= Exercise =
Every line from the one with "unfold add_view. destruct (Call.passes k); [|apply" to the end of the entries, both included, is to be copied exactly; the other lines stay out.

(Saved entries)
Lemma purchase_failure_preserves_cart_witness :
  purchase_failed (postPurchase None net_500 tea_payload tea_cart).1
  ∧ lines (postPurchase None net_500 tea_payload tea_cart).2
    = [Item.mk "A" "Tea" (Int 150) 1]
  ∧ purchase_failed (postPurchase None net_rejecting tea_payload tea_cart).1
  ∧ lines (postPurchase None net_rejecting tea_payload tea_cart).2
    = [Item.mk "A" "Tea" (Int 150) 1].
Proof.
  assert (purchase_failed (postPurchase None net_500 tea_payload tea_cart).1)
    as Hthrown by exact I.
  assert (purchase_failed (postPurchase None net_rejecting tea_payload tea_cart).1)
    as Hrejected by reflexivity.
  split; [exact Hthrown|]. split; [|split; [exact Hrejected|]].
  - rewrite (proj1 (proj2 (purchase_failure_preserves_cart None net_500
               tea_payload tea_cart _ _ (surjective_pairing _) Hthrown))).
    reflexivity.
  - rewrite (proj1 (proj2 (purchase_failure_preserves_cart None net_rejecting
               tea_payload tea_cart _ _ (surjective_pairing _) Hrejected))).
    reflexivity.
Defined.

Lemma lookup_error_taxonomy_witness :
  ok {| status := 404; parsed := Some JNull |} = false
  ∧ fetchProductByCode None (λ _, true) net_404 "4901234567894" init
    = (Throw (Error "商品マスタ照会に失敗しました (404)"), init)
  ∧ ok {| status := 200; parsed := Some JNull |} = true
  ∧ fetchProductByCode None (λ _, true) net_null "4901234567894" init
    = (Return JNull, init).
Proof.
  split; [reflexivity|]. split; [|split; [reflexivity|]].
  - exact (proj1 (lookup_error_taxonomy None (λ _, true) net_404
                    "4901234567894" init _ eq_refl eq_refl) eq_refl).
  - exact (proj2 (proj2 (lookup_error_taxonomy None (λ _, true) net_null
                    "4901234567894" init _ eq_refl eq_refl)) eq_refl eq_refl).
Defined.

Lemma logical_failure_distinguished_witness :
  postPurchase None net_rejecting tea_payload tea_cart
  = (Return (JObject [("success", JBool false); ("total_amount", JNumber 0)]),
     tea_cart)
  ∧ postPurchase None net_500 tea_payload tea_cart
    = (Throw (Error "購入APIに失敗しました (500)"), tea_cart).
Proof.
  pose proof (logical_failure_distinguished None net_rejecting tea_payload
                tea_cart _ _ eq_refl eq_refl eq_refl eq_refl) as (Hr & Ht & _).
  split; [exact Hr|].
  exact (proj1 (Ht net_500 _ eq_refl eq_refl)).
Defined.

(** * Further properties of the page *)

(** ** Operator sessions *)


Lemma wf_run (evs : list event) (st : State) : wf st → wf (run evs st).
Proof.
  revert st. induction evs as [|e evs IH]; intros st Hwf; [done|].
  unfold run in *. cbn [fold_left]. apply IH. by apply wf_step.
Qed.

Lemma handleAdd_guarded (st : State) : guarded st = true → handleAdd st = st.
Proof. intros Hg. unfold handleAdd. by rewrite Hg. Qed.

Lemma staged_handleAdd (st : State) :
  staged (handleAdd st)
  = if guarded st then staged st else Call.mk "" "" "".
Proof.
  unfold handleAdd. destruct (guarded st); [done|].
  by destruct (find _ _ _).
Qed.

Lemma guarded_staged (st : State) :
  guarded st = negb (Call.passes (staged st)).
Proof. rewrite passes_staged. by destruct (guarded st). Qed.

(** The lines after a sequence of events, on the list-level view. *)
Lemma lines_run_clicks (evs : list event) (st : State) :
  wf st →
  lines (run evs st) = fold_left add_view (clicks evs (staged st)) (lines st).
Proof.
  revert st. induction evs as [|e evs IH]; intros st Hwf; [done|].
  unfold run in *. cbn [fold_left].
  rewrite IH by (by apply wf_step).
  destruct e as [v|v|v|]; cbn [step clicks]; [done..|].
  rewrite staged_handleAdd, lines_handleAdd, guarded_staged by done.
  destruct (Call.passes (staged st)) eqn:Hp; cbn [negb fold_left]; [done|].
  unfold add_view. by rewrite Hp.
Qed.

Section Keeps.
Implicit Types (l : list Item.t) (c : string) (k : Call.t) (ks : list Call.t).

Lemma keeps_refl l : keeps l l.
Proof. intros i item Hi. exists item. by rewrite Hi. Qed.

Lemma keeps_trans l1 l2 l3 : keeps l1 l2 → keeps l2 l3 → keeps l1 l3.
Proof.
  intros H12 H23 i item Hi.
  destruct (H12 i item Hi) as (item2 & Hi2 & Hc2 & Hn2 & Hp2 & Hq2).
  destruct (H23 i item2 Hi2) as (item3 & Hi3 & Hc3 & Hn3 & Hp3 & Hq3).
  exists item3. repeat split; [done|congruence..|lia].
Qed.

Lemma keeps_length l l' : keeps l l' → (length l ≤ length l')%nat.
Proof.
  intros Hkeeps.
  destruct (decide (length l ≤ length l')%nat) as [|Hlt]; [done|].
  destruct (lookup_lt_is_Some_2 l (length l')) as [item Hitem]; [lia|].
  destruct (Hkeeps _ _ Hitem) as (item' & Hitem' & _).
  apply lookup_lt_Some in Hitem'. lia.
Qed.

Lemma merge_into_keeps c l l' : merge_into c l = Some l' → keeps l l'.
Proof.
  revert l'. induction l as [|item0 l IH]; intros l'; [done|].
  cbn [merge_into]. destruct (String.eqb (Item.code item0) c).
  - intros [= <-] [|i] item Hi; cbn in Hi.
    + injection Hi as <-. exists (Item.incr_qty item0).
      repeat split; [done..|cbn; lia].
    + exists item. repeat split; [done..|lia].
  - destruct (merge_into c l) as [l0|]; [|done].
    intros [= <-] [|i] item Hi; cbn in Hi.
    + injection Hi as <-. exists item0. repeat split; [done..|lia].
    + by apply (IH l0).
Qed.

Lemma add_view_keeps l k : keeps l (add_view l k).
Proof.
  unfold add_view. destruct (Call.passes k); [|apply keeps_refl].
  destruct (merge_into (Call.code k) l) as [l'|] eqn:Hm.
  - by apply merge_into_keeps in Hm.
  - intros i item Hi. exists item.
    repeat split; [|done..|lia]. by apply lookup_app_l_Some.
Qed.

Lemma fold_add_view_keeps ks l : keeps l (fold_left add_view ks l).
Proof.
  revert l. induction ks as [|k ks IH]; intros l; [apply keeps_refl|].
  cbn [fold_left]. eapply keeps_trans; [apply add_view_keeps|apply IH].
Qed.

Lemma merge_into_units c l l' :
  merge_into c l = Some l' → units l' = units l + 1.
Proof.
  revert l'. induction l as [|item0 l IH]; intros l'; [done|].
  cbn [merge_into]. destruct (String.eqb (Item.code item0) c).
  - intros [= <-]. cbn. lia.
  - destruct (merge_into c l) as [l0|]; [|done].
    intros [= <-]. cbn. rewrite (IH l0) by done. lia.
Qed.

Lemma units_app l1 l2 : units (l1 ++ l2) = units l1 + units l2.
Proof. induction l1 as [|item l1 IH]; cbn; [done|]. rewrite IH. lia. Qed.

Lemma add_view_units l k :
  units (add_view l k) = units l + (if Call.passes k then 1 else 0).
Proof.
  unfold add_view. destruct (Call.passes k); [|lia].
  destruct (merge_into (Call.code k) l) as [l'|] eqn:Hm.
  - by apply merge_into_units in Hm.
  - rewrite units_app. cbn. lia.
Qed.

= Response area =
  unfold add_view. destruct (Call.passes k); [|apply keeps_refl].
  destruct (merge_into (Call.code k) l) as [l'|] eqn:Hm.
  - by apply merge_into_keeps in Hm.
  - intros i item Hi. exists item.
    repeat split; [|done..|lia]. by apply lookup_app_l_Some.
Qed.

Lemma fold_add_view_keeps ks l : keeps l (fold_left add_view ks l).
Proof.
  revert l. induction ks as [|k ks IH]; intros l; [apply keeps_refl|].
  cbn [fold_left]. eapply keeps_trans; [apply add_view_keeps|apply IH].
Qed.

Lemma merge_into_units c l l' :
  merge_into c l = Some l' → units l' = units l + 1.
Proof.
  revert l'. induction l as [|item0 l IH]; intros l'; [done|].
  cbn [merge_into]. destruct (String.eqb (Item.code item0) c).
  - intros [= <-]. cbn. lia.
  - destruct (merge_into c l) as [l0|]; [|done].
    intros [= <-]. cbn. rewrite (IH l0) by done. lia.
Qed.

Lemma units_app l1 l2 : units (l1 ++ l2) = units l1 + units l2.
Proof. induction l1 as [|item l1 IH]; cbn; [done|]. rewrite IH. lia. Qed.

Lemma add_view_units l k :
  units (add_view l k) = units l + (if Call.passes k then 1 else 0).
Proof.
  unfold add_view. destruct (Call.passes k); [|lia].
  destruct (merge_into (Call.code k) l) as [l'|] eqn:Hm.
  - by apply merge_into_units in Hm.
  - rewrite units_app. cbn. lia.
Qed.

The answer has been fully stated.